What you are asked to do
Nothing but the lines from the one containing "with its outcome." through the end of the data below may appear in the response, each one exact.

Data section
(** * GoTree: the ref/layer graph and its mount lifecycle

    A shallow embedding of [main.go] of the gotree repository: the ref
    store, the overlay composition, mount, unmount with retries, and
    guarded deletion, with the properties the specification states about
    them; then commit, the metadata operations, the opening of a
    repository, the dispatch of the commands and the unit of a size,
    with further properties read off the code.

    Modelling conventions.
    - The repository directory is a record of finite maps: [refs] holds
      the decoded [refs/<name>.json] files keyed by [<name>], [mounts] the
      decoded [mounts/<base>.json] files keyed by [<base>], [layers] and
      [work] the sub-directories of [layers/] and [work/] keyed by layer
      id.  Names are plain file-name stems, as [validateRefName] enforces
      for every ref that is created.  Encoding a record and decoding it
      gives the record back.
    - Reading what is there succeeds: a file that cannot be read or
      decoded is the same as an absent one for [getRef], [ListRefs] and
      [IsMountedRef], so only decodable files are kept, and listing a
      directory of the repository does not fail.  [/proc/mounts] may be
      unreadable ([procfs]) and the working directory unknown ([cwd]).
    - Everything outside the repository is the operating system: the live
      mount table, the clock, and a [Fate] that decides, from the history
      of calls, whether a mutating call succeeds and what a program
      prints.  Every call is appended to the [trace] with its outcome.
    - A loop without a bound in the source ([buildLowerDirs], the walk of
      the [size] command) is given fuel, and [None] stands for "has not
      returned yet". *)

From Stdlib Require Import ZArith String Ascii List Bool Lia.
From stdpp Require Import base option list gmap sets strings pretty relations.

Result of the task
      prints.  Every call is appended to the [trace] with its outcome.
    - A loop without a bound in the source ([buildLowerDirs], the walk of
      the [size] command) is given fuel, and [None] stands for "has not
      returned yet". *)

From Stdlib Require Import ZArith String Ascii List Bool Lia.
From stdpp Require Import base option list gmap sets strings pretty relations.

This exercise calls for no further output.